THE SUPERIOR COURT OF
LOS ANGELES COUNTY,
Respondent;
LOS ANGELES COUNTY
DEPARTMENT OF CHILDREN
AND FAMILY SERVICES,
Real Party in Interest.
ORIGINAL PROCEEDING; petition for extraordinary
writ. Marguerite Downing, Judge. Writ granted.
Los Angeles Dependency Lawyers, Inc., Law Office of
Amy Einstein, Bernadette Reyes and Jaraal Wallace, for
Petitioner.
No appearance for Respondent.
Office of the County Counsel, Mary C. Wickham,
County Counsel, Kristine P. Miles, Assistant County
Counsel and Aileen Wong, Senior Deputy County Counsel
for Real Party in Interest.
_________________________________________
I.
INTRODUCTION
Samuel M. (father) filed this petition for extraordinary
writ after the juvenile court terminated reunification
services and set the matter for a hearing pursuant to
Welfare and Institutions Code section 366.26.1 He contends
there is insufficient evidence the Department of Children
and Family Services (DCFS or the Department) provided
him with reasonable reunification services.
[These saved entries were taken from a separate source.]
(** With no time event left and tempo 120, every beat gets half a
    second per beat on top of what has been accumulated. *)
Lemma integrate_after (bs : list Q) :
  forall (lb lt : Q) (m : list (Q * Q)) (bp : list BpmPoint) (sp : list StopEvent),
  exists lb' lt' m',
    integrateBeats (mkIntegration lb lt 120 [] m bp sp) bs
    = Some (mkIntegration lb' lt' 120 [] m' bp sp) /\
    map fst m' = map fst m ++ bs /\
    lt' - lb' * (1 # 2) == lt - lb * (1 # 2) /\
    (forall k t, In (k, t) m' ->
       In (k, t) m \/ (In k bs /\ t == k * (1 # 2) + (lt - lb * (1 # 2)))).
Proof.
  induction bs as [|b bs IH]; intros lb lt m bp sp.
  - exists lb, lt, m. simpl. rewrite app_nil_r. repeat split; auto; try reflexivity.
  - cbn [integrateBeats]. rewrite integrateBeat_idle.
    remember (lt + (b - lb) * (60.0 / 120)) as t eqn:Et.
    assert (Ht : t == lt + (b - lb) * (1 # 2)) by (rewrite Et, spb120; reflexivity).
    clear Et.
    destruct (IH b t (m ++ [(b, t)]) bp sp) as (lb' & lt' & m' & Hrun & Hkeys & Hoff & Hent).
    exists lb', lt', m'. split; [exact Hrun|]. split; [|split].
    + rewrite Hkeys, map_app, <- app_assoc. reflexivity.
    + rewrite Hoff. lra.
    + intros k t' Hin. apply Hent in Hin. destruct Hin as [Hin|[Hk Ht']].
      * apply in_app_or in Hin. destruct Hin as [Hin|[Heq|[]]]; [left; exact Hin|].
        inversion Heq; subst. right. split; [left; reflexivity|]. lra.
      * right. split; [right; exact Hk|]. rewrite Ht'. lra.
Qed.

Lemma near_iff (sb b : Q) : sb == 4 ->
  (Qltb (Qabs (sb - b)) 1e-6 = true <-> 4 - (1 # 1000000) < b /\ b < 4 + (1 # 1000000)).
Proof.
  intro Hsb. rewrite Qltb_lt. rewrite eps_value.
  rewrite Qabs_Qlt_condition. split; intros [H1 H2]; split; lra.
Qed.

Lemma integrateBeat_stop (sb sv lb lt : Q) (m : list (Q * Q)) (bp : list BpmPoint) (b : Q) :
  Qltb (Qabs (sb - b)) 1e-6 = true ->
  integrateBeat (mkIntegration lb lt 120 [mkTimeEvent sb stop (Some sv)] m bp []) b
  = Some (mkIntegration b
            (lt + (b - lb) * (60.0 / 120) + sv / 48.0 * (60.0 / 120)) 120 []
            (m ++ [(b, lt + (b - lb) * (60.0 / 120))]) bp
            [mkStopEvent (lt + (b - lb) * (60.0 / 120)) (sv / 48.0 * (60.0 / 120))]).
Proof.
  intro E. unfold integrateBeat.
  cbn [currentBPM pending lastBeat lastTime beatToTime i_bpms i_stops].
  change (Qeq_bool 120 0) with false. cbv iota.
  cbn [processEvents te_beat te_type te_value currentBPM pending lastBeat lastTime
       beatToTime i_bpms i_stops].
  rewrite E. change (Qeq_bool 120 0) with false. reflexivity.
Qed.

Lemma integrateBeat_wait (sb sv lb lt : Q) (m : list (Q * Q)) (bp : list BpmPoint) (b : Q) :
  Qltb (Qabs (sb - b)) 1e-6 = false ->
  integrateBeat (mkIntegration lb lt 120 [mkTimeEvent sb stop (Some sv)] m bp []) b
  = Some (mkIntegration b (lt + (b - lb) * (60.0 / 120)) 120
            [mkTimeEvent sb stop (Some sv)]
            (m ++ [(b, lt + (b - lb) * (60.0 / 120))]) bp []).
Proof.
  intro E. unfold integrateBeat.
  cbn [currentBPM pending lastBeat lastTime beatToTime i_bpms i_stops].
  change (Qeq_bool 120 0) with false. cbv iota.
  cbn [processEvents te_beat te_type te_value currentBPM pending lastBeat lastTime
       beatToTime i_bpms i_stops].
  rewrite E. reflexivity.
Qed.

(** With the stop of 48 ticks still to come at beat 4 and tempo 120:
    the stop is applied at the first beat [bstop] that lies within
    [1e-6] beats of beat 4; the beats up to [bstop] get half a second per
    beat, the later beats get half a second more. *)
Lemma integrate_before (sb sv : Q) :
  sb == 4 -> sv == 48 ->
  forall (bs : list Q) (lb lt : Q) (m : list (Q * Q)) (bp : list BpmPoint),
    StronglySorted Qlt bs ->
    (exists b4, In b4 bs /\ b4 == 4) ->
    exists lb' lt' m' s bstop,
      integrateBeats (mkIntegration lb lt 120 [mkTimeEvent sb stop (Some sv)] m bp []) bs
      = Some (mkIntegration lb' lt' 120 [] m' bp [s]) /\
      map fst m' = map fst m ++ bs /\
      In bstop bs /\ 4 - (1 # 1000000) < bstop /\ bstop <= 4 /\
      stop_time s == bstop * (1 # 2) + (lt - lb * (1 # 2)) /\
      stop_duration s == 1 # 2 /\
      lt' - lb' * (1 # 2) == lt - lb * (1 # 2) + (1 # 2) /\
      (forall k t, In (k, t) m' ->
         In (k, t) m \/
         (In k bs /\
          t == k * (1 # 2) + (lt - lb * (1 # 2)) + (if Qltb bstop k then 1 # 2 else 0))).
Proof.
  intros Hsb Hsv.
  induction bs as [|b bs IH]; intros lb lt m bp Hsorted [b4 [Hb4 Hb4eq]].
  - destruct Hb4.
  - inversion Hsorted as [|? ? Hsorted' Hhead]; subst.
    rewrite Forall_forall in Hhead.
    cbn [integrateBeats].
    destruct (Qltb (Qabs (sb - b)) 1e-6) eqn:E.
    + (* the stop is applied here *)
      rewrite (integrateBeat_stop sb sv lb lt m bp b E).
      remember (lt + (b - lb) * (60.0 / 120)) as t eqn:Et.
      assert (Ht : t == lt + (b - lb) * (1 # 2)) by (rewrite Et, spb120; reflexivity).
      clear Et.
      remember (sv / 48.0 * (60.0 / 120)) as d eqn:Ed.
      assert (Hd : d == 1 # 2) by (rewrite Ed, Hsv; reflexivity).
      clear Ed.
      assert (Hb : b <= 4).
      { destruct Hb4 as [<-|Hin]; [rewrite Hb4eq; apply Qle_refl|].
        apply Qlt_le_weak. rewrite <- Hb4eq. apply Hhead. exact Hin. }
      apply (near_iff sb b Hsb) in E. destruct E as [Hlow _].
      destruct (integrate_after bs b (t + d) (m ++ [(b, t)]) bp [mkStopEvent t d])
        as (lb' & lt' & m' & Hrun & Hkeys & Hoff & Hent).
      exists lb', lt', m', (mkStopEvent t d), b.
      split; [exact Hrun|].
      split; [rewrite Hkeys, map_app, <- app_assoc; reflexivity|].
      split; [left; reflexivity|]. split; [exact Hlow|]. split; [exact Hb|].
      split; [simpl; lra|]. split; [exact Hd|]. split; [rewrite Hoff; lra|].
      intros k t' Hin. apply Hent in Hin. destruct Hin as [Hin|[Hk Ht']].
      * apply in_app_or in Hin. destruct Hin as [Hin|[Heq|[]]]; [left; exact Hin|].
        inversion Heq; subst k t'. right. split; [left; reflexivity|].
        assert (Hf : Qltb b b = false) by (apply Qltb_ge; apply Qle_refl).
        rewrite Hf. lra.
      * right. split; [right; exact Hk|].
        assert (Hlt : Qltb b k = true) by (apply Qltb_lt; apply Hhead; exact Hk).
        rewrite Hlt, Ht'. lra.
    + (* not yet *)
      rewrite (integrateBeat_wait sb sv lb lt m bp b E).
      remember (lt + (b - lb) * (60.0 / 120)) as t eqn:Et.
      assert (Ht : t == lt + (b - lb) * (1 # 2)) by (rewrite Et, spb120; reflexivity).
      clear Et.
      assert (Hb4' : In b4 bs).
      { destruct Hb4 as [<-|Hin]; [|exact Hin]. exfalso.
        assert (Hn : Qltb (Qabs (sb - b)) 1e-6 = true); [|congruence].
        apply near_iff; [exact Hsb|]. lra. }
      destruct (IH b t (m ++ [(b, t)]) bp Hsorted')
        as (lb' & lt' & m' & s & bstop & Hrun & Hkeys & Hin & Hlow & Hup & Hst & Hsd & Hoff & Hent).
      { exists b4. split; assumption. }
      exists lb', lt', m', s, bstop.
      split; [exact Hrun|].
      split; [rewrite Hkeys, map_app, <- app_assoc; reflexivity|].
      split; [right; exact Hin|]. split; [exact Hlow|]. split; [exact Hup|].
      split; [rewrite Hst; lra|]. split; [exact Hsd|]. split; [rewrite Hoff; lra|].
      intros k t' Hin'. apply Hent in Hin'. destruct Hin' as [Hin'|[Hk Ht']].
      * apply in_app_or in Hin'. destruct Hin' as [Hin'|[Heq|[]]]; [left; exact Hin'|].
        inversion Heq; subst k t'. right. split; [left; reflexivity|].
        assert (Hf : Qltb bstop b = false)
          by (apply Qltb_ge; apply Qlt_le_weak; apply Hhead; exact Hin).
        rewrite Hf. lra.
      * right. split; [right; exact Hk|]. rewrite Ht'.
        destruct (Qltb bstop k); lra.
Qed.

Lemma delayed_compat (theta a b : Q) : a == b -> delayed theta a == delayed theta b.
Proof.
  intro H. unfold delayed. rewrite (Qltb_compat theta theta a b (Qeq_refl theta) H).
  destruct (Qltb theta b); rewrite H; reflexivity.
Qed.

Lemma delayed_lt (theta a b : Q) :
  Qltb (delayed theta a) (delayed theta b) = Qltb a b.
Proof.
  unfold delayed.
  destruct (Qltb theta a) eqn:Ea; destruct (Qltb theta b) eqn:Eb;
    destruct (Qltb a b) eqn:Eab; cbv beta iota;
    repeat match goal with
           | H : Qltb _ _ = true |- _ => apply Qltb_lt in H
           | H : Qltb _ _ = false |- _ => apply Qltb_ge in H
           end;
    first [reflexivity | apply Qltb_lt; lra | apply Qltb_ge; lra].
Qed.

Lemma delayed_half (bstop b : Q) :
  delayed (bstop * (1 # 2)) (b * (1 # 2))
  == b * (1 # 2) + (if Qltb bstop b then 1 # 2 else 0).
Proof.
  unfold delayed.
  destruct (Qltb (bstop * (1 # 2)) (b * (1 # 2))) eqn:E2;
    destruct (Qltb bstop b) eqn:E4; cbv beta iota;
    repeat match goal with
           | H : Qltb _ _ = true |- _ => apply Qltb_lt in H
           | H : Qltb _ _ = false |- _ => apply Qltb_ge in H
           end; lra.
Qed.

Lemma lookup_found (m : list (Q * Q)) (b : Q) :
  (exists k, In k (map fst m) /\ k == b) ->
  exists k t, In (k, t) m /\ k == b /\ lookup Qeq_bool b m = Some t.
Proof.
  induction m as [|[k0 t0] m IH]; intros [k [Hk Hkb]]; simpl in *; [contradiction|].
  destruct (Qeq_bool b k0) eqn:E.
  - exists k0, t0. apply Qeq_bool_iff in E. repeat split; auto. symmetry. exact E.
  - destruct Hk as [->|Hk].
    + exfalso. assert (Qeq_bool b k = true); [|congruence].
      apply Qeq_bool_iff. symmetry. exact Hkb.
    + destruct IH as (k' & t' & Hin & Hk' & Hl); [exists k; auto|].
      exists k', t'. auto.
Qed.

(** Every beat that the materialisation looks up has been set by the
    integration loop: the default of [timeOf] is never used. *)
Lemma processEvents_beatToTime (b tb : Q) (tes : list TimeEvent) :
  forall st st', processEvents b tb tes st = Some st' ->
                 beatToTime st' = beatToTime st.
Proof.
  induction tes as [|ev tes IH]; intros st st' H; cbn [processEvents] in H.
  - inversion H; subst. reflexivity.
  - destruct (Qltb (Qabs (te_beat ev - b)) 1e-6).
    + destruct (te_type ev); destruct (te_value ev) as [v|]; try discriminate.
      * apply IH in H. exact H.
      * destruct (Qeq_bool (currentBPM st) 0); [discriminate|].
        apply IH in H. exact H.
    + inversion H; subst. reflexivity.
Qed.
We agree and
grant his petition.
1All further statutory references are to the Welfare
and Institutions Code.
2
II.
FACTUAL AND PROCEDURAL BACKGROUND
This petition involves four-year-old M.M. On October
22, 2018, DCFS received a referral alleging physical abuse
and neglect of M.M.’s half brother A.J. The next day, a
social worker met mother and M.M. at a Burger King.
Mother said M.M. had asthma, but she did not have an
inhaler or pump. Mother did have an asthma machine for
M.M., and mother said M.M.’s physician provides M.M. with
medication when needed. M.M. appeared very small for her
age. Mother told the social worker that M.M.’s father was in
jail and not involved in the child’s life.
DCFS sought to remove A.J. and M.M. after
discovering mother had 25 prior child welfare referrals and
had previously lost custody of eight children. On November
19, 2018, DCFS filed a section 300 petition alleging mother
neglected A.J. and the neglect placed M.M. at risk. At a
detention hearing held on November 20, 2018, the juvenile
court found S.M. to be M.M.’s presumed father. It made
detention findings as to both parents and ordered DCFS to
provide reunification services to mother and father.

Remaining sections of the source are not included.